High fluid velocity cause disk and seat to wear which will result in leakage over a period of time. So, during operation, the gate valves are either completely open or close.
- Minor pressure loss when fully open
- Contains 360-degree contact between disk and seat
- Cannot be used a control valve
- The gate valves have either a rising or non-rising stem.
What is rising stem?
The rising stem basically provides a visual indication of valve position because the stem is attached to the gate in such a way that the gate and stem rise and lower together as the valve is operated. Here, the stem moves up or down while opening and closing.

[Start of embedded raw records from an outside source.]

(** The isolated chunk gets its own buffer, which is then loaded. *)
Lemma own_buffer_ok tb ss1 loc off cb ss2 b chunk :
  tb_inv tb -> loadable tb -> shapes (piece_tree tb) = ss1 ++ (loc, off, cb) :: ss2 ->
  tb_buffers tb !! buffer_id loc = Some b -> 0 < cb <= load_chunk_size -> off + cb <= sb_len b ->
  sb_id chunk = length (tb_buffers tb) -> buffer_sound files chunk -> sb_len chunk = cb ->
  source files chunk = take cb (drop off (source files b)) ->
  let tb1 := push_buffer tb chunk in
  let tb2 := set_tree tb1 (replace_buffer_reference (piece_tree tb1) (buffer_id loc) off cb
               (Added (sb_id chunk))) in
  exists tb' r, load_buffer fs_read_range tb2 (sb_id chunk) ChunkBufferNotFound = Ok (tb', r)
  /\ tb_inv tb' /\ tb_text tb' = tb_text tb /\ loadable tb'
  /\ ((exists e, r = inl (LoadFailed e) /\ read_failed e)
      \/ (r = inr tt /\ (forall pos, loaded_at tb pos -> loaded_at tb' pos)
          /\ forall pos, shapes_len ss1 <= pos < shapes_len ss1 + cb -> loaded_at tb' pos)).
Proof.
  intros Hinv Hld Hsh Hb Hcb Hoff Hid Hsc Hlen Hsrc tb1 tb2.
  destruct (push_buffer_ok files tb chunk Hinv Hsc) as [Hinv1 Htx1]. fold tb1 in Hinv1, Htx1.
  assert (tb_buffers tb1 !! length (tb_buffers tb) = Some chunk) as Hnew by (by apply list_lookup_middle).
  pose proof (lookup_lt_Some _ _ _ Hb) as Hlt.
  assert (tb_buffers tb1 !! buffer_id loc = Some b) as Hb1 by (by apply lookup_app_l_Some).
  destruct (replace_buffer_reference_ok (content_in (tb_buffers tb1)) (tb_buffers tb1) (piece_tree tb1)
              (buffer_id loc) off cb (Added (sb_id chunk))) as (Ht2 & Htx2 & _).
  { apply Hinv1. }
  { intros i Hi. unfold TextBufferInv.content_in. simpl buffer_id. rw Hid Hnew Hb1 /= Hsrc.
    by rw lookup_take_lt // lookup_drop. }
  { unfold leaf_bounded. simpl. rw Hid Hnew. lia. }
  { simpl. lia. }
  assert (tb_inv tb2) as Hinv2 by (by apply set_tree_ok).
  assert (shapes (piece_tree tb2)
    = (replace_shape (buffer_id loc) off cb (Added (sb_id chunk)) <$> ss1)
        ++ (Added (sb_id chunk), 0, cb)
        :: (replace_shape (buffer_id loc) off cb (Added (sb_id chunk)) <$> ss2)) as Hsh2.
  { unfold tb2. simpl. rw replace_buffer_reference_shapes Hsh fmap_app fmap_cons. do 2 f_equal.
    unfold replace_shape. simpl. by rw decide_True. }
  assert (Forall (fun s => loadable_shape (tb_buffers tb) s
    \/ (buffer_id s.1.1 = length (tb_buffers tb) /\ 0 < s.2)) (shapes (piece_tree tb2))) as Hss.
  { unfold tb2. simpl. rw replace_buffer_reference_shapes. apply Forall_fmap.
    eapply Forall_impl; [exact Hld|]. intros s Hs. unfold compose, replace_shape.
    case_decide; [right; simpl; lia|by left]. }
  assert (forall c, sb_len c = cb -> forall tb', tb_buffers tb' = tb_buffers tb ++ [c] -> tb_inv tb' ->
    piece_tree tb' = piece_tree tb2 -> loadable tb') as Hldc.
  { intros c Hc tb' Hbs Hi Hp. apply (loadable_new tb tb' c); [done|lia|done|by rw Hp]. }
  destruct (load_buffer_ok tb2 (sb_id chunk) ChunkBufferNotFound chunk Hinv2) as (tb' & r & -> & Hr).
  { by rw Hid. }
  exists tb', r. split; [done|]. assert (tb_text tb2 = tb_text tb) as Htx by (by apply (transitivity Htx2)).
  destruct Hr as [(e & -> & He & ->)|(-> & b' & Hl' & Hd' & -> & Hinv' & Htx')].
  - split_and!; [done..| |left; by eexists]. by apply (Hldc chunk).
  - assert (tb_buffers (set_buffers tb2 (<[sb_id chunk := b']> (tb_buffers tb2)))
      = tb_buffers tb ++ [b']) as Hbs'.
    { simpl. rw Hid insert_app_r_alt // Nat.sub_diag. done. }
    split_and!; [done|by rw Htx'| |right; split_and!; [done| |]].
    + apply (Hldc b'); [|done..]. rw (get_data_len _ _ Hd'). rw (proj2 Hsc). done.
    + intros pos (s & c & Hs1 & Hc1 & Hl1).
      assert (exists c', (tb_buffers tb ++ [b']) !! buffer_id (replace_shape (buffer_id loc) off cb (Added (sb_id chunk)) s).1.1 = Some c'
        /\ is_loaded c' = true) as (c' & Hc' & Hl1').
      { unfold replace_shape. case_decide; [exists b'; cbn [fst buffer_id]; by rw Hid list_lookup_middle|].
        exists c. split; [by apply lookup_app_l_Some|done]. }
      exists (replace_shape (buffer_id loc) off cb (Added (sb_id chunk)) s), c'. rw Hbs'. split; [|done].
      unfold tb2. cbn [set_buffers piece_tree set_tree]. rw replace_buffer_reference_shapes.
      change (piece_tree tb1) with (piece_tree tb). rw shape_at_same_len; [|by rw Hs1].
      intros s'. unfold replace_shape. case_decide as Hx; [|done]. by destruct Hx as (_ & _ & <-).
    + intros pos Hpos. exists (Added (sb_id chunk), 0, cb), b'.
      split; [|by rw Hbs' /= Hid list_lookup_middle].
      simpl. rw Hsh2. apply shape_at_middle. simpl. by rw replace_shape_len.
Qed.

Whereas, the non-rising stem valves have a pointer threaded onto the upper and of the system to indicate valve position. Since the gate travels up or down the stem, it neither goes higher nor lowers while operating valve. The non-rising stems are used underground or towards the limited vertical space.
- No upward stem movement
- Insider screw valve
The Significance & Usage of Gate Valve
The gate valves are required when a free bore is needed or in case of minimum pressure loss. When the gate valve is fully open, then it doesnt contain any obstruction in the flow path which results in a low-pressure loss, this design enables to use a pipe-cleaning pig.
The gate valve is a multi-turn valve implying that the activity of the valve is finished by methods for a strung stem. As the valve needs to divert various occasions to go from open to shut position, the moderate activity then also anticipates water pound impacts.
Different types of Gate Valves
Parallel vs wedge-shaped gate valves
There are two types of gate valves; the wedge-shaped, and parallel one. The wedge-shaped gate valves consist of two inclined seats and slight incompatible inclined gate
While the latter one uses a flat gate between two parallel seats, a prominent sort is the blade gate valve outlined with a sharp edge on the base of the door.
Metal-seated vs resilient seated gate valves
The metal-seated gate valve was introduced before a resilient gate valve was introduced in the market. The angular sealing device and conical wedge design of a metal seated wedge need pressure in the valve bottom to ensure a tight enclosure. With this, pebbles and sand are also embedded in the bore.
The pipe system wont be impurity free no matter how thoroughly the pipe has been flushed upon installation or repair. This is how any metal wedge will finally lose its ability to become drop-tight.
Gate valves with by-pass
The by-pass valves are widely used for three reasons;
- To enable the pipeline differential strain to be adjusted, bringing down the torque prerequisite of the valve and allow a small-time task
- With the principle valve shut and the by-pass open, a nonstop stream is permitted, escaping conceivable stagnation
These were a few basic chunks of information regarding gate valves which you must know and learn before you approach any gate valve manufacturers for your next project.